### Exercise
When the line containing "unfold matchAt. rewrite Htake, Hdrop." appears in the data below, begin copying there and stop only after the line containing "unfold matchAt. destruct".

Saved data entries
* * *

(** ** Template interpolation *)

(** Induction over values, through arrays and objects. *)
Lemma JsValue_induction (P : JsValue -> Prop) :
  P JNull -> P JUndefined ->
  (forall b, P (JBool b)) -> (forall n, P (JNumber n)) -> (forall s, P (JString s)) ->
  (forall items, Forall P items -> P (JArray items)) ->
  (forall entries, Forall (fun entry => P (snd entry)) entries -> P (JObject entries)) ->
  (forall tag, P (JOther tag)) ->
  forall value, P value.
Proof.
  intros Hnull Hundef Hbool Hnum Hstr Harr Hobj Hother.
  fix IH 1. intros [| |b|n|s|items|entries|tag].
  - exact Hnull.
  - exact Hundef.
  - apply Hbool.
  - apply Hnum.
  - apply Hstr.
  - apply Harr. induction items as [|v items IHitems]; constructor.
    + apply IH.
    + exact IHitems.
  - apply Hobj. induction entries as [|[k v] entries IHentries]; constructor.
    + simpl. apply IH.
    + exact IHentries.
  - apply Hother.
Qed.

Lemma variableErrors_rejected (variable : string) :
  rejectedVariable variable -> variableErrors variable <> [].
Proof.
  unfold rejectedVariable, forbiddenSyntax, variableErrors, setHas.
  intros Hrej Hnil.
  apply app_eq_nil in Hnil as [H1 Hnil]. apply app_eq_nil in Hnil as [H2 H3].
  case_bool_decide as Hset; [discriminate H1|].
  destruct Hrej as [?|[Hr|[Hr|[Hr|[Hr|[Hr|[Hr|Hr]]]]]]]; [contradiction|..];
    rewrite Hr in *; simpl in *;
    rewrite ?orb_true_r in *; simpl in *; discriminate.
Qed.

Lemma validateTemplateVariables_rejects (template inner : string) :
  In inner (templateMatches template) ->
  rejectedVariable (trim inner) ->
  validateTemplateVariables template <> [].
Proof.
  intros Hin Hrej Hnil. unfold validateTemplateVariables in Hnil.
  apply (variableErrors_rejected _ Hrej).
  induction (templateMatches template) as [|m ms IH]; [destruct Hin|].
  simpl in Hnil. apply app_eq_nil in Hnil as [Hm Hms].
  destruct Hin as [->|Hin]; auto.
Qed.

Section InterpolationProperties.
Variable Mustache_render : string -> JsObject -> Outcome JsError JsValue.

Lemma secureInterpolateObject_array (context : JsObject) (items : list JsValue) :
  secureInterpolateObject Mustache_render (JArray items) context
  = match interpolateItems Mustache_render context items with
    | Thrown e => Thrown e
    | Returned vs => Returned (JArray vs)
    end.
Proof. reflexivity. Qed.

Lemma secureInterpolateObject_object (context : JsObject) (entries : JsObject) :
  secureInterpolateObject Mustache_render (JObject entries) context
  = match interpolateEntries Mustache_render context entries [] with
    | Thrown e => Thrown e
    | Returned result => Returned (JObject result)
    end.
Proof. reflexivity. Qed.

Lemma secureInterpolateObject_returns (context : JsObject) (value : JsValue) :
  exists result, secureInterpolateObject Mustache_render value context = Returned result.
Proof.
  induction value as [| |b|n|s|items IH|entries IH|tag] using JsValue_induction;
    try (simpl; eauto; fail).
  - simpl. destruct (negb (includes s "{{")); eauto.
    destruct (validateTemplateVariables s); eauto.
    destruct (Mustache_render s context) as [[]|]; eauto.
  - rewrite secureInterpolateObject_array.
    assert (Hmap : exists vs, interpolateItems Mustache_render context items = Returned vs).
    { induction IH as [|item items' [v Hv] _ [vs Hvs]]; simpl; [eauto|].
      rewrite Hv, Hvs. eauto. }
    destruct Hmap as [vs ->]. eauto.
  - rewrite secureInterpolateObject_object.
    assert (Hloop : forall acc,
               exists r, interpolateEntries Mustache_render context entries acc = Returned r).
    { induction IH as [|[key val] entries' [v Hv] _ IHloop]; intros acc; simpl; [eauto|].
      simpl in Hv. destruct (setHas DANGEROUS_TEMPLATE_KEYS key); [apply IHloop|].
      rewrite Hv. apply IHloop. }
    destruct (Hloop []) as [r ->]. eauto.
Qed.

End InterpolationProperties.

(** A marker that stands after text free of braces is found by the scan. *)
Lemma includes_char_cons (c d : ascii) (s : string) :
  includes (String c s) (String d EmptyString) = (Ascii.eqb d c || includes s (String d EmptyString))%bool.
Proof.
  simpl. destruct (ascii_dec d c) as [->|Hne].
  - rewrite Ascii.eqb_refl. destruct s; reflexivity.
  - apply Ascii.eqb_neq in Hne. rewrite Hne. reflexivity.
Qed.

Lemma takeNonBrace_app (inner rest : string) :
  includes inner "}" = false ->
  takeNonBrace (inner +:+ "}" +:+ rest) = inner
  /\ dropNonBrace (inner +:+ "}" +:+ rest) = "}" +:+ rest.
Proof.
  induction inner as [|c inner IH]; intros Hno.
  - split; reflexivity.
  - rewrite includes_char_cons in Hno. apply orb_false_elim in Hno as [Hc Hno].
    simpl. unfold isCloseBrace. rewrite Ascii.eqb_sym, Hc.
    destruct (IH Hno) as [-> ->]. split; reflexivity.
Qed.

Lemma matchAt_marker (inner post : string) :
  inner <> "" -> includes inner "}" = false ->
  matchAt ("{{" +:+ inner +:+ "}}" +:+ post) = Some inner.
Proof.
  intros Hne Hno.
  destruct (takeNonBrace_app inner ("}" +:+ post) Hno) as [Htake Hdrop].
  change ("{{" +:+ inner +:+ "}}" +:+ post)
    with (String "{" (String "{" (inner +:+ "}" +:+ "}" +:+ post))).
  unfold matchAt. rewrite Htake, Hdrop.
  apply String.eqb_neq in Hne. rewrite Hne. simpl.
  destruct post; reflexivity.
Qed.

Lemma execFrom_zero (c : ascii) (rest : string) :
  execFrom (String c rest) 0
  = match matchAt (String c rest) with
    | Some m => m :: execFrom rest (String.length m + 3)
    | None => execFrom rest 0
    end.
Proof. reflexivity. Qed.

Lemma templateMatches_marker (before inner post : string) :
  includes before "{" = false ->
  inner <> "" -> includes inner "}" = false ->
  In inner (templateMatches (before +:+ "{{" +:+ inner +:+ "}}" +:+ post)).
Proof.
  intros Hbefore Hne Hno. unfold templateMatches.
  pose proof (matchAt_marker inner post Hne Hno) as Hm.
  induction before as [|c before IH].
  - change ("" +:+ "{{" +:+ inner +:+ "}}" +:+ post)
      with (String "{" ("{" +:+ inner +:+ "}}" +:+ post)).
    change ("{{" +:+ inner +:+ "}}" +:+ post)
      with (String "{" ("{" +:+ inner +:+ "}}" +:+ post)) in Hm.
    rewrite execFrom_zero, Hm. left. reflexivity.
  - rewrite includes_char_cons in Hbefore. apply orb_false_elim in Hbefore as [Hc Hb].
    change (String c before +:+ "{{" +:+ inner +:+ "}}" +:+ post)
      with (String c (before +:+ "{{" +:+ inner +:+ "}}" +:+ post)).
    rewrite execFrom_zero.
    assert (Hnone : matchAt (String c (before +:+ "{{" +:+ inner +:+ "}}" +:+ post)) = None).
    { unfold matchAt. destruct (before +:+ "{{" +:+ inner +:+ "}}" +:+ post); [reflexivity|].
      rewrite Ascii.eqb_sym, Hc. reflexivity. }
    rewrite Hnone. apply IH. exact Hb.
Qed.

(** The markers are those of the validator's pattern: in a triple-brace
    tag the pattern captures the name together with the third brace. *)
Example templateMatches_triple_brace :
  templateMatches "{{{process.env}}}" = ["{process.env"]
  /\ validateTemplateVariables "{{{process.env}}}" = [].
Proof. split; vm_compute; reflexivity. Qed.

Example validateTemplateVariables_examples :
  validateTemplateVariables "{{user.id}}" = []
  /\ validateTemplateVariables "{{ process.env }}" <> []
  /\ validateTemplateVariables "{{../secret}}" <> []
  /\ validateTemplateVariables "{{items[0]}}" <> [].
Proof. repeat split; vm_compute; congruence. Qed.

(** ** Markers anywhere in a template *)

Lemma append_cons (x : ascii) (a b : string) : String x a +:+ b = String x (a +:+ b).
Proof. reflexivity. Qed.

Lemma append_empty (b : string) : "" +:+ b = b.
Proof. reflexivity. Qed.

Lemma append_assoc (a b c : string) : (a +:+ b) +:+ c = a +:+ (b +:+ c).
Proof.
  induction a as [|x a IH]; [reflexivity|]. rewrite !append_cons. by rewrite IH.
Qed.

Lemma length_append (a b : string) :
  String.length (a +:+ b) = (String.length a + String.length b)%nat.
Proof.
  induction a as [|x a IH]; [reflexivity|]. rewrite append_cons. simpl. by rewrite IH.
Qed.

Lemma prefix_append (needle a b : string) :
  String.prefix needle a = true -> String.prefix needle (a +:+ b) = true.
Proof.
  revert a. induction needle as [|x needle IH]; intros a Hprefix.
  { destruct (a +:+ b); reflexivity. }
  destruct a as [|y a]; [discriminate|]. rewrite append_cons. simpl in *.
  destruct (ascii_dec x y); [|discriminate]. by apply IH.
Qed.

Lemma includes_cons (x : ascii) (a needle : string) :
  includes (String x a) needle
  = (String.prefix needle (String x a) || includes a needle)%bool.
Proof. reflexivity. Qed.

Lemma includes_empty_needle (a : string) : includes a "" = true.
Proof. destruct a; reflexivity. Qed.

Lemma includes_in_empty (needle : string) : includes "" needle = true -> needle = "".
Proof. destruct needle; [reflexivity|discriminate]. Qed.

Lemma includes_append_l (a b needle : string) :
  includes a needle = true -> includes (a +:+ b) needle = true.
Proof.
  induction a as [|x a IH]; intros Hin.
  - apply includes_in_empty in Hin as ->. apply includes_empty_needle.
  - rewrite includes_cons in Hin. apply orb_true_iff in Hin as [Hprefix|Hrest].
    + apply (prefix_append _ _ b) in Hprefix. rewrite append_cons in *.
      rewrite includes_cons, Hprefix. reflexivity.
    + rewrite append_cons, includes_cons, (IH Hrest). apply orb_true_r.
Qed.

Lemma includes_append_r (a b needle : string) :
  includes b needle = true -> includes (a +:+ b) needle = true.
Proof.
  intros Hin. induction a as [|x a IH]; [exact Hin|].
  rewrite append_cons, includes_cons, IH. apply orb_true_r.
Qed.

(** Trimming a string that starts with text ending in a non-blank. *)
Lemma trimEnd_append (lead : string) (c : ascii) (s : string) :
  isWhiteSpace c = false ->
  trimEnd (lead +:+ String c s) = lead +:+ String c (trimEnd s).
Proof.
  intros Hc. induction lead as [|x lead IH].
  - rewrite !append_empty. simpl. destruct (trimEnd s); [rewrite Hc|]; reflexivity.
  - rewrite !append_cons. simpl. rewrite IH.
    destruct lead; reflexivity.
Qed.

* * *

### Problem solution
  unfold matchAt. rewrite Htake, Hdrop.
  apply String.eqb_neq in Hne. rewrite Hne. simpl.
  destruct post; reflexivity.
Qed.

Lemma execFrom_zero (c : ascii) (rest : string) :
  execFrom (String c rest) 0
  = match matchAt (String c rest) with
    | Some m => m :: execFrom rest (String.length m + 3)
    | None => execFrom rest 0
    end.
Proof. reflexivity. Qed.

Lemma templateMatches_marker (before inner post : string) :
  includes before "{" = false ->
  inner <> "" -> includes inner "}" = false ->
  In inner (templateMatches (before +:+ "{{" +:+ inner +:+ "}}" +:+ post)).
Proof.
  intros Hbefore Hne Hno. unfold templateMatches.
  pose proof (matchAt_marker inner post Hne Hno) as Hm.
  induction before as [|c before IH].
  - change ("" +:+ "{{" +:+ inner +:+ "}}" +:+ post)
      with (String "{" ("{" +:+ inner +:+ "}}" +:+ post)).
    change ("{{" +:+ inner +:+ "}}" +:+ post)
      with (String "{" ("{" +:+ inner +:+ "}}" +:+ post)) in Hm.
    rewrite execFrom_zero, Hm. left. reflexivity.
  - rewrite includes_char_cons in Hbefore. apply orb_false_elim in Hbefore as [Hc Hb].
    change (String c before +:+ "{{" +:+ inner +:+ "}}" +:+ post)
      with (String c (before +:+ "{{" +:+ inner +:+ "}}" +:+ post)).
    rewrite execFrom_zero.
    assert (Hnone : matchAt (String c (before +:+ "{{" +:+ inner +:+ "}}" +:+ post)) = None).
    { unfold matchAt. destruct (before +:+ "{{" +:+ inner +:+ "}}" +:+ post); [reflexivity|].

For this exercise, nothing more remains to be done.